Thursday, December 23, 2004

Beyond narrative

There has been a lot of discussion about the need for Democrats to develop a narrative in order to communicate their message. I agree with this and a lot of good work is being done. But I'm coming to think that there is another problem we have which goes beyond narrative. I think it might be better described as context. We need to better understand and tailor our message to the appropriate context of the existing political debate. The implications of both these ideas though is the same, we do not need to change our message by moving to the right (or left), the content of our message is fine, the presentation, however, stinks.

By context I'm suggesting that there is a framework for a political campaign, indeed the whole political process, in which all the participants, the parties, the press and the electorate have certain roles to play. There are different possible types of context and I think that everyone except for the Democratic party are interacting according to one context and we Democrats are off presenting our message in a different context. The result is a failure to get our positive message across but at the same time presenting the Democratic message in a very negative message light.

This concept of context can best be expressed in terms of analogies. The context then that everyone else is using is that of a jury trial. In that context the Republicans are counsel for conservatism and the Democrats are counsel for liberalism. The electorate is the jury and will decide the case (vote for the party) by analyzing the respective counsel's arguments. The jury does not do much in the way of analyzing and critiquing the two counsel's arguments, that is primarily the job of the attorneys. The job of each counsel is to present the best possible case they can. Each piece of evidence is presented unabashedly as being either favorable to their case, irrelevant, or else questionable. An attorney does not admit weaknesses to his case nor concede points to opposing counsel, certainly not with the jury present. I can elaborate on this analogy, but the point is that the two counsel are to present their case in a frankly biased fashion and leave it to the jury to select between the two cases presented.

Another context to consider though is that of a scientific conference or discussion. Very similar for most other academic discussions, but I'm most familiar with the sciences. Richard Feynman wrote an important essay once arguing that part of the scientific process depends upon a kind of extreme form of honesty, bending over backwards to make sure that those who will hear your arguments will not get mislead. To meet that standard you must not only make sure that what you write and say is accurate, but you need to go out of your way to point out possible flaws in your position. I wrote about these ideas earlier here and here

It is this pointing out flaws in ones own arguments which is such a strong contrast between those two contexts. In a scientific conference you are expected to point out the flaws in your own arguments and should expect those who disagree with you to do the same. In the trial context you do not do this, except perhaps as a tactical maneuver, and cannot expect your opponent to point out flaws in his position. Indeed in a trial it is entirely up to you to point out the flaws in your opponents arguments and if you fail to do this the jury cannot be expected to recognize the flaws at all. Furthermore, if this occurs it is in fact your error not that of opposing counsel nor that of the jury.

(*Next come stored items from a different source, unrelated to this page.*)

(** * MCQ Genie: the quiz generation, session and scoring pipeline

    A shallow embedding of the backend's test controller
    ([app/controllers/test_controller.py]), of the services it drives
    ([app/services/llm_service.py], [app/services/db_service.py]), of the
    pydantic models ([app/models/schemas.py]) and of the scoring helper
    ([app/utils/helpers.py]), of the chat controller
    ([app/controllers/chat_controller.py]) and of the routes
    ([app/views/test_routes.py], [app/views/chat_routes.py]), followed by
    the properties of the pipeline.

    Conventions of the embedding:
    - a Python [str] is a [string]; each character of the text is one
      [ascii], so the texts covered are those over the first 256 code
      points;
    - a Python [int] is a [Z];
    - a Python [float] is an IEEE 754 binary64 value, a [spec_float] of the
      Standard Library used at precision 53 and maximal exponent 1024;
    - a [datetime] is a point on an integer time line;
    - [dict]s built by the code are [gmap]s; the Mongo collection is the
      list of its documents in insertion order;
    - a coroutine is a computation in the monad [M] below: it reads the
      environment (clock, id generator, completion endpoint, JSON decoder,
      settings), threads the world (collection, standard output, counters
      of the readings taken) and ends in a value or in a raised exception. *)

From Stdlib Require Import ZArith Ascii String List Bool Lia.
From Stdlib Require Import SpecFloat.
From stdpp Require Import base decidable option list gmap strings pretty.
(** * compare_payments: reconciliation of two payment exports

    A shallow embedding of [compare_payments.py] (parsers, per-source
    aggregators and the reconciler) together with the properties its
    specification states about them.

    Conventions of the embedding.

    - A Python [str] is a [string]; one [ascii] stands for one code point,
      so the texts covered are those whose code points lie below 256.  On
      that range [str.isspace] holds for 9-13, 28-32, 133 and 160, and the
      only decimal digits are ["0"] .. ["9"].
    - A Python value handed to a parser is a [scalar]: [None], the float
      [nan] (the missing-marker of pandas), a [str], an [int], or any other
      object, carried by the text [str()] renders for it.  [str()] raises
      ValueError for an [int] of more than 4300 digits.
    - A cell of a sheet is a [cell]: a scalar that [str()] renders.  The
      reader builds an [int] cell with [int()], which is under the same limit
      of 4300 digits.
    - [decimal.Decimal] is the triple representation (sign, coefficient,
      exponent) with infinities and NaNs; arithmetic is the one of the default
      context: 28 significant digits, ROUND_HALF_EVEN, exponents between
      -999999 and 999999, with InvalidOperation and Overflow trapped.
    - A Python call either returns or raises: [result].
    - A pandas frame is the list of its rows in index order, and a frame read
      from a sheet has rows; [isna] holds for [None], the float [nan] and the
      quiet [Decimal("NaN")].
    - [astype(str)] renders a missing value as text in pandas before 3.0 and
      keeps it missing from 3.0 on.  [prepare_file1], [prepare_file2] and
      [compare] follow pandas before 3.0; [prepare_file1_on],
      [prepare_file2_on] and [compare_on] take the version as a parameter. *)

From Stdlib Require Import ZArith NArith QArith Qpower List String Ascii Bool Lia.
From Stdlib Require Import Sorting.Sorted Sorting.Permutation.
From Stdlib Require Floats.SpecFloat.
Import ListNotations.

Local Open Scope string_scope.
Local Open Scope Z_scope.

(** ** Python calls: return or raise *)

Inductive exn : Type :=
| InvalidOperation   (* decimal.InvalidOperation *)
| Overflow           (* decimal.Overflow *)
| ValueError.        (* ValueError *)

Inductive result (A : Type) : Type :=
| Ok (a : A)
| Raise (e : exn).

Arguments Ok {A} a.
Arguments Raise {A} e.

Definition bind {A B : Type} (r : result A) (k : A -> result B) : result B :=
  match r with
  | Ok a => k a
  | Raise e => Raise e
  end.

Notation "x <- c ;; k" := (bind c (fun x => k))
  (at level 61, c at next level, right associativity).

(** [map] for a function that may raise: the first exception, in list order,
    ends the traversal. *)
Fixpoint mapM {A B : Type} (f : A -> result B) (l : list A) : result (list B) :=
  match l with
  | [] => Ok []
  | x :: l' => y <- f x ;; ys <- mapM f l' ;; Ok (y :: ys)
  end.

(** ** Text *)

Module Str.

(** [str.isspace] on one character. *)
Definition isspace (c : ascii) : bool :=
  let n := N_of_ascii c in
  ((9 <=? n) && (n <=? 13) || (28 <=? n) && (n <=? 32)
   || (n =? 133) || (n =? 160))%N.

Definition isdigit (c : ascii) : bool :=
  let n := N_of_ascii c in ((48 <=? n) && (n <=? 57))%N.

Definition is_empty (s : string) : bool :=
  match s with EmptyString => true | String _ _ => false end.

Fixpoint lstrip (s : string) : string :=
  match s with
  | EmptyString => EmptyString
  | String c s' => if isspace c then lstrip s' else s
  end.

Fixpoint rstrip (s : string) : string :=
  match s with
  | EmptyString => EmptyString
  | String c s' =>
      let r := rstrip s' in
      if isspace c && is_empty r then EmptyString else String c r
  end.

(** [s.strip()] *)
Definition strip (s : string) : string := lstrip (rstrip s).

(** [s.replace(old, new)] for a one-character [old]. *)
Fixpoint replace (old : ascii) (new : string) (s : string) : string :=
  match s with
  | EmptyString => EmptyString
  | String c s' =>
      if Ascii.eqb c old then new ++ replace old new s'
      else String c (replace old new s')
  end.

(** [s.split(sep)[0]] for a one-character [sep]. *)
Fixpoint split_head (sep : ascii) (s : string) : string :=
  match s with
  | EmptyString => EmptyString
  | String c s' =>
      if Ascii.eqb c sep then EmptyString else String c (split_head sep s')
  end.

(** [c in s] *)
Fixpoint mem (c : ascii) (s : string) : bool :=
  match s with
  | EmptyString => false
  | String d s' => Ascii.eqb d c || mem c s'
  end.

Fixpoint forallb (p : ascii -> bool) (s : string) : bool :=
  match s with
  | EmptyString => true
  | String c s' => p c && forallb p s'
  end.

(** The longest prefix of characters satisfying [p], and what follows. *)
Fixpoint span (p : ascii -> bool) (s : string) : string * string :=
  match s with
  | EmptyString => (EmptyString, EmptyString)
  | String c s' =>
      if p c then let (a, b) := span p s' in (String c a, b)
      else (EmptyString, s)
  end.

(** [str(n)] for an [int]. *)
Fixpoint digits_of_pos_fuel (fuel : nat) (n : N) (acc : string) : string :=
  match fuel with
  | O => acc
  | S f =>
      let acc' := String (ascii_of_N (48 + n mod 10)) acc in
      if (n <? 10)%N then acc' else digits_of_pos_fuel f (n / 10)%N acc'
  end.

Definition str_of_N (n : N) : string :=
  digits_of_pos_fuel (S (N.size_nat n)) n EmptyString.

Definition str_of_Z (z : Z) : string :=
  match z with
  | Z0 => "0"
  | Zpos p => str_of_N (Npos p)
  | Zneg p => String "-" (str_of_N (Npos p))
  end.

End Str.

(** ** Cells *)

Inductive scalar : Type :=
| PyNone                      (* None *)
| PyNaN                       (* float('nan') *)
| PyStr (s : string)          (* a str *)
| PyInt (n : Z)               (* an int *)
| PyOther (text : string).    (* another object (a float that is not nan,
                                 a bool, a datetime), by its str() text *)

(** [value is None or (isinstance(value, float) and pd.isna(value))] *)
Definition is_missing (v : scalar) : bool :=
  match v with
  | PyNone | PyNaN => true
  | _ => false
  end.

(** [sys.int_info.default_max_str_digits]: [str()] and [int()] refuse an
    [int] of more digits. *)
Definition MAX_STR_DIGITS : Z := 4300.

(** [str(value)] raises ValueError. *)
Definition str_raises (v : scalar) : bool :=
  match v with
  | PyInt n => 10 ^ MAX_STR_DIGITS <=? Z.abs n
  | _ => false
  end.

(** The text of [str(value)], for a value [str()] renders. *)
Definition str (v : scalar) : string :=
  match v with
  | PyNone => "None"
  | PyNaN => "nan"
  | PyStr s => s
  | PyInt n => Str.str_of_Z n
  | PyOther t => t
  end.

(** A cell of a frame: a value the reader of the sheet delivers. *)
Record cell : Type := {
  cell_value :> scalar;
  cell_renders : str_raises cell_value = false
}.

(** An empty cell and a cell that holds a text. *)
Definition blank : cell := Build_cell PyNaN eq_refl.
Definition text_cell (s : string) : cell := Build_cell (PyStr s) eq_refl.

(** ** Identifier parsers *)

(** [ID_BRACKET_RE = re.compile(r"\[(\d+)\]")]: the match anchored right
    after an opening bracket.  [\d+] is greedy and followed by a bracket, so
    it takes the whole run of digits. *)
Definition match_bracket_body (s : string) : option string :=
  match Str.span Str.isdigit s with
  | (String d ds, String "]" _) => Some (String d ds)
  | _ => None
  end.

The point of all this then is to suggest that among the problems we Democrats have has is that we are arguing in the context of a scientific conference while everyone else is expecting a jury trial. We are admitting our faults, which the jury does not appreciate as extra honesty, but merely finds confusing. It means to them that there is no clear case to asses. We then complain that the jury is stupid and the Republicans dishonest because they are not admitting to their own faults. However, in the trial context they are not supposed to. We concede points to our opponents far too readily for the trial context.